### Directions for this task:
For each line below that holds the word "gmap", make a copy.

[Collected data entries]
⟨

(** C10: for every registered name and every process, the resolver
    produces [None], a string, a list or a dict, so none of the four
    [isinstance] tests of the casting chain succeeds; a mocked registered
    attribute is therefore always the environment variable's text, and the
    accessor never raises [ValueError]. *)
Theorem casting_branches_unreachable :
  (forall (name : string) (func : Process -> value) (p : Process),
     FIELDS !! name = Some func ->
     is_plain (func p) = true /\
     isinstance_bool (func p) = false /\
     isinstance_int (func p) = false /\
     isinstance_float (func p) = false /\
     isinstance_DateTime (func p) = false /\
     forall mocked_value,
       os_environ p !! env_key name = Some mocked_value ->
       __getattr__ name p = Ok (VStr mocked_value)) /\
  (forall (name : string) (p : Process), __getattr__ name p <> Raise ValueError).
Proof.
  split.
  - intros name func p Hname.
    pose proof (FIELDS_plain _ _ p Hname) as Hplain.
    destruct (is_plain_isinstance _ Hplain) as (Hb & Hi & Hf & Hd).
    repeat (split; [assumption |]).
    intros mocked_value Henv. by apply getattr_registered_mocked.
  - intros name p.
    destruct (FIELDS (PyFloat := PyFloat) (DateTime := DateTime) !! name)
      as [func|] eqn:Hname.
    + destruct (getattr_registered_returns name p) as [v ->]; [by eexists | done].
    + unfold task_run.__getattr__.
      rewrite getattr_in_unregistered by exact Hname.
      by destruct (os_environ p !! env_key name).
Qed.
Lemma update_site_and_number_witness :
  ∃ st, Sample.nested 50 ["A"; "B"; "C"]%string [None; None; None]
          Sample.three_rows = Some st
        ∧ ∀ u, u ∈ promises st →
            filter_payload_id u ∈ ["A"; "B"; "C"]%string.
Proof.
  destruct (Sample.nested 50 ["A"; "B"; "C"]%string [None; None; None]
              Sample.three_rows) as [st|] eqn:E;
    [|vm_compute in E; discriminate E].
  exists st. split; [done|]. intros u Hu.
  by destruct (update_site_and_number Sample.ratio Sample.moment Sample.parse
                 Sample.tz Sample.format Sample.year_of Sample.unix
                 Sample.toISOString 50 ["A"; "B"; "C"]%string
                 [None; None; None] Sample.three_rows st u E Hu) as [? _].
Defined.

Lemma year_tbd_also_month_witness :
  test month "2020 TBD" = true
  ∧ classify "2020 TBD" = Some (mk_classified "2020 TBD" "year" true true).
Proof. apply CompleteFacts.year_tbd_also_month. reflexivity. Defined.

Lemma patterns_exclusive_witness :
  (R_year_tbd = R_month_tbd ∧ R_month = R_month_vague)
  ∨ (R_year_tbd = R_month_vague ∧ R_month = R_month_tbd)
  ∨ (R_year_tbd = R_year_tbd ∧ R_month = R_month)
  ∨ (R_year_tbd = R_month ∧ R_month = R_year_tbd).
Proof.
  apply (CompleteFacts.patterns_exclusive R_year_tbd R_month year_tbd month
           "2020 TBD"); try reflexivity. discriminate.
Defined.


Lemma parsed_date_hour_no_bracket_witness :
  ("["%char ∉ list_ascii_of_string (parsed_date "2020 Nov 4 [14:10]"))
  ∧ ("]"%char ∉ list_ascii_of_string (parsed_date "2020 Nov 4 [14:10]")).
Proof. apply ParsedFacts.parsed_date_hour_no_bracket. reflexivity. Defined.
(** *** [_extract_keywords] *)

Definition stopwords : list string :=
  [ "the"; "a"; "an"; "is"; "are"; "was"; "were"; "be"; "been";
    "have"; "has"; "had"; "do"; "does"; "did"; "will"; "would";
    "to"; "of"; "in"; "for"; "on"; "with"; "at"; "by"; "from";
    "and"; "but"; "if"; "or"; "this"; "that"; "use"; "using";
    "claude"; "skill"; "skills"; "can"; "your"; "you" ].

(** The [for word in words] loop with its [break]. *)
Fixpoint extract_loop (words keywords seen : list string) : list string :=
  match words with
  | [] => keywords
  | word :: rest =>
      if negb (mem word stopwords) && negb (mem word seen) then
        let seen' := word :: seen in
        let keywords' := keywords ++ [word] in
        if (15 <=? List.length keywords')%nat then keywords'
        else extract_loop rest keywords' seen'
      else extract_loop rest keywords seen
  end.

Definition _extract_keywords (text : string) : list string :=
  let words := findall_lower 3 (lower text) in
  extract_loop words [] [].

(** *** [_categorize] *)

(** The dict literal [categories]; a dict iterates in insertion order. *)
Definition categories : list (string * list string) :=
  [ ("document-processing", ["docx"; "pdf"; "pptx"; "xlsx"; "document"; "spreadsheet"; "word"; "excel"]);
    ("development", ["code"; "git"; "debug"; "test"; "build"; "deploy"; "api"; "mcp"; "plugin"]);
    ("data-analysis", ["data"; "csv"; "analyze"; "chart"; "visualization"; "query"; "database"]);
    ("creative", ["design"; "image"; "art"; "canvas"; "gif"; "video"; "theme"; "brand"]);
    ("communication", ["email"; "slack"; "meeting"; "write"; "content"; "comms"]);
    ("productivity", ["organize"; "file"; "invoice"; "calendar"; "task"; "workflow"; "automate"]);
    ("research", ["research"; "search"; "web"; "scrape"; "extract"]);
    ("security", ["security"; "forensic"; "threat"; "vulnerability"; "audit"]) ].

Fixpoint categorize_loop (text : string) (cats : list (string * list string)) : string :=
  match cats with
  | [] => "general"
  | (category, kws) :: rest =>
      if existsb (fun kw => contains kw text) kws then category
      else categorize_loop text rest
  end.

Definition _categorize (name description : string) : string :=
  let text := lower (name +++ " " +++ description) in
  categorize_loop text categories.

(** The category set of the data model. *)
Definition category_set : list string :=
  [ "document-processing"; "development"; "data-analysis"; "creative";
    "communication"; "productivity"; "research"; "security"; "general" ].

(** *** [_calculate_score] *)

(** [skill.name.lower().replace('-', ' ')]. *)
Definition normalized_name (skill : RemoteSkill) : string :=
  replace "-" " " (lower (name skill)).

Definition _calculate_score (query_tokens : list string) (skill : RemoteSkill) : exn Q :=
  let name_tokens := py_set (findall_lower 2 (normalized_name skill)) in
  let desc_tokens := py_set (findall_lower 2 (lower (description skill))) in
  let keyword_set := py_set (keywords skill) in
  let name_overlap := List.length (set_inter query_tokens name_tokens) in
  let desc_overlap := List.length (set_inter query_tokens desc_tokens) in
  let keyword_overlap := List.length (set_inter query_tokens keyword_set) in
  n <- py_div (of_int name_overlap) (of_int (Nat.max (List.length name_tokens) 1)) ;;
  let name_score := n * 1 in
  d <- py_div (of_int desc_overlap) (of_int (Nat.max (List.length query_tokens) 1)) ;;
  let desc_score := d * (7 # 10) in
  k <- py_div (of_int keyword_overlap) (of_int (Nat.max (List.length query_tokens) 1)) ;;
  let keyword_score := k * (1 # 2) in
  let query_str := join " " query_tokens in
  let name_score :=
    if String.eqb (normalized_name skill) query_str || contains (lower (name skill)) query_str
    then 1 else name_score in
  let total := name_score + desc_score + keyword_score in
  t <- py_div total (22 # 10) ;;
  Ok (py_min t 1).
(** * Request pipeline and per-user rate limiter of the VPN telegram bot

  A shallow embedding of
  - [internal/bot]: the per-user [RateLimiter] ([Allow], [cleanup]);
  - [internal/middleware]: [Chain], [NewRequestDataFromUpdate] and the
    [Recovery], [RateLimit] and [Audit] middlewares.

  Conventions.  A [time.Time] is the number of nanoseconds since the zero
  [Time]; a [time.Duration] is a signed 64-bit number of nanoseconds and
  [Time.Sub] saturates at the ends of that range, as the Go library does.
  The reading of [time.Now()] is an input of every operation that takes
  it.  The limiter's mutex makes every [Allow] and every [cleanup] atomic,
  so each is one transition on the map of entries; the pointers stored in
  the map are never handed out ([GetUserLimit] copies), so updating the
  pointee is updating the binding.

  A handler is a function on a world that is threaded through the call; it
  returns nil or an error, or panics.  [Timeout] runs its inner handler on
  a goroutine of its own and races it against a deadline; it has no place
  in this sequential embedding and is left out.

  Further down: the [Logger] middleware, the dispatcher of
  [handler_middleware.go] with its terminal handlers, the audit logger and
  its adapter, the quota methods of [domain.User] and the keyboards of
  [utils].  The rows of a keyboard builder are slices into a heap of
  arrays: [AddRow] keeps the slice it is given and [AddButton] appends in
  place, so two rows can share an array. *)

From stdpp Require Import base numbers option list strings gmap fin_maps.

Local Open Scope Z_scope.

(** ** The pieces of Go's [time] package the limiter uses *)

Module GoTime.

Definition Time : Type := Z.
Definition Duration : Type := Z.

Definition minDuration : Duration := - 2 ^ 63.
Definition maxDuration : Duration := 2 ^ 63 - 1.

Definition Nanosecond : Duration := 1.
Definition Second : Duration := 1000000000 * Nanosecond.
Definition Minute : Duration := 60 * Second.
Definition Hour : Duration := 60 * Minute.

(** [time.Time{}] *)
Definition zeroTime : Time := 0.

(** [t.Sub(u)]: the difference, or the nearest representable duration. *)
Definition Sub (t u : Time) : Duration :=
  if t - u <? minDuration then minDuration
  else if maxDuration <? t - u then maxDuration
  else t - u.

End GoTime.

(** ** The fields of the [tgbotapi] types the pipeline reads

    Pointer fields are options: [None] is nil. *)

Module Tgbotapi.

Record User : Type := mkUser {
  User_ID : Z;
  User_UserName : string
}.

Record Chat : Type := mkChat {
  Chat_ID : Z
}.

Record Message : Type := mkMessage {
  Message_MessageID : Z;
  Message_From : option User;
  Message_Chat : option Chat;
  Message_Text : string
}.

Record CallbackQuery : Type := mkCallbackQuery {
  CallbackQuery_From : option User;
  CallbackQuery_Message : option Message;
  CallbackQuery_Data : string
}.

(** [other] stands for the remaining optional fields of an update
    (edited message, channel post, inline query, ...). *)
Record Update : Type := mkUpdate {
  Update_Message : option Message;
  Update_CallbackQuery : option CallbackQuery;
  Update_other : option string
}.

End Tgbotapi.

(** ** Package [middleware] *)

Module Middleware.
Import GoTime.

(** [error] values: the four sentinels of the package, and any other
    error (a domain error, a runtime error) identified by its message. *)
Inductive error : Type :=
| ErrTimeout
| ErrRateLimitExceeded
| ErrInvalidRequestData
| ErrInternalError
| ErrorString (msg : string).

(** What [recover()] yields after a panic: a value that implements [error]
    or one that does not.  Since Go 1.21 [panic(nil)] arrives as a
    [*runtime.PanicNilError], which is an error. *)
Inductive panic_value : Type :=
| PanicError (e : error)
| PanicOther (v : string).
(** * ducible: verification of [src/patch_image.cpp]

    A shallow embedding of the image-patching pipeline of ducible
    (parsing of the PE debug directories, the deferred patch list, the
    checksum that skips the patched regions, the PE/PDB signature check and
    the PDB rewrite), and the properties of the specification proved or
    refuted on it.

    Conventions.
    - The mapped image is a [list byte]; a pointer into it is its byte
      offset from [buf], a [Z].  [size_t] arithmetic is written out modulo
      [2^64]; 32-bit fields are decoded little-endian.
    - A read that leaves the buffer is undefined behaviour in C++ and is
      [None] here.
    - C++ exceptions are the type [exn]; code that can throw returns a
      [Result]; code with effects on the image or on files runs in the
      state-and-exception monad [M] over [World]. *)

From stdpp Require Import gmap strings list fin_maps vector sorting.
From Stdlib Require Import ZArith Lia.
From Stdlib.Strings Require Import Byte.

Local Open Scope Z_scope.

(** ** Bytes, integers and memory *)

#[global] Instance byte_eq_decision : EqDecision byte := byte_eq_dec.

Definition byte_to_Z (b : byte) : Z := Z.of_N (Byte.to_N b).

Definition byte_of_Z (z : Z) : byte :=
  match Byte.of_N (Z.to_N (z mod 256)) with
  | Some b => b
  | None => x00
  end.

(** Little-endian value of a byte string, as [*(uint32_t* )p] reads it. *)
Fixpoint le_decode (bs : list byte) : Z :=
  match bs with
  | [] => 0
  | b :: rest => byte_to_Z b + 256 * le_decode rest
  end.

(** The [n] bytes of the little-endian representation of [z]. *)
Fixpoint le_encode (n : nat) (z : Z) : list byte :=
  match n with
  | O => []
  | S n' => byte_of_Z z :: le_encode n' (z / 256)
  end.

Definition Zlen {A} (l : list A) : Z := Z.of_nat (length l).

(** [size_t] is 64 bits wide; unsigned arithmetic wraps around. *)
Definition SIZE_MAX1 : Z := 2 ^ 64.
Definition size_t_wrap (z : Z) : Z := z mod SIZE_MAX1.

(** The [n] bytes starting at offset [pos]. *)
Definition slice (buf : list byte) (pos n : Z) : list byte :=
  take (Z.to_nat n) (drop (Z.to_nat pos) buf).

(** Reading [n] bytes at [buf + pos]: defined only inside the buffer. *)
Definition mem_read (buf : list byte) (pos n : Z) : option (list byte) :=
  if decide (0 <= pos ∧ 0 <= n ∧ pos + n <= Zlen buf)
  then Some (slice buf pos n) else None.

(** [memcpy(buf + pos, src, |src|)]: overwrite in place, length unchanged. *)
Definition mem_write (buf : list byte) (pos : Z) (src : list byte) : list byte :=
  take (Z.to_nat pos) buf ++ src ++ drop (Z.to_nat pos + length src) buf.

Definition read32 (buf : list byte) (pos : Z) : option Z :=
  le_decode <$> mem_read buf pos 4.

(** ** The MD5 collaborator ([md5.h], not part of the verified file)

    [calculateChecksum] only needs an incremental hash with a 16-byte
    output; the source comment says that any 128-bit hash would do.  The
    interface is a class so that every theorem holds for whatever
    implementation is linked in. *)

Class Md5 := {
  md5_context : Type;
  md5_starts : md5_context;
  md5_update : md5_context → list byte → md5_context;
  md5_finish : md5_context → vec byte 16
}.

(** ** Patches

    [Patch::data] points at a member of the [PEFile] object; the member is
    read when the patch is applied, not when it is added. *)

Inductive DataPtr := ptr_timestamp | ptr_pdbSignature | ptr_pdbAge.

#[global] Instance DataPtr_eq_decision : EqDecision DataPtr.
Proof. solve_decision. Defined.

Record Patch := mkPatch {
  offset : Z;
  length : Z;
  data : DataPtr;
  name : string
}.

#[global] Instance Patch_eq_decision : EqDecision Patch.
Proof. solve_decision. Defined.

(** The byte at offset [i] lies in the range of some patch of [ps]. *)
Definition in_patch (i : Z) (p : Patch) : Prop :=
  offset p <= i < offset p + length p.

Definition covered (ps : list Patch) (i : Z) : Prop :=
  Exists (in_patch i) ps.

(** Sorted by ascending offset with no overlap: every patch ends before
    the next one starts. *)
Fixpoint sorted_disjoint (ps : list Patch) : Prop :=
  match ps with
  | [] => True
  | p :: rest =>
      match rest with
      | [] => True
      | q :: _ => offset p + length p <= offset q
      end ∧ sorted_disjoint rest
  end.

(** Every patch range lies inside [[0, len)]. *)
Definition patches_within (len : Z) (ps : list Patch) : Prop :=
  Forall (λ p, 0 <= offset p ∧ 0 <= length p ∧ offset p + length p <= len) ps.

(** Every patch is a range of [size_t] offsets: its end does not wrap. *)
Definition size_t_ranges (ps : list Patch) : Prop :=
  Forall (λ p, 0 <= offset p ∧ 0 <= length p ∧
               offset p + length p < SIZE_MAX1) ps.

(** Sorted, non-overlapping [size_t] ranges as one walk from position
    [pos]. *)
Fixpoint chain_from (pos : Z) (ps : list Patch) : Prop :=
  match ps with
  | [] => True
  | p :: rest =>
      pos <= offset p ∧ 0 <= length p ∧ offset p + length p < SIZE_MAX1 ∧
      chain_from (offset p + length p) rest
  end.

⟩

### Written response:
From stdpp Require Import base numbers option list strings gmap fin_maps.
From stdpp Require Import gmap strings list fin_maps vector sorting.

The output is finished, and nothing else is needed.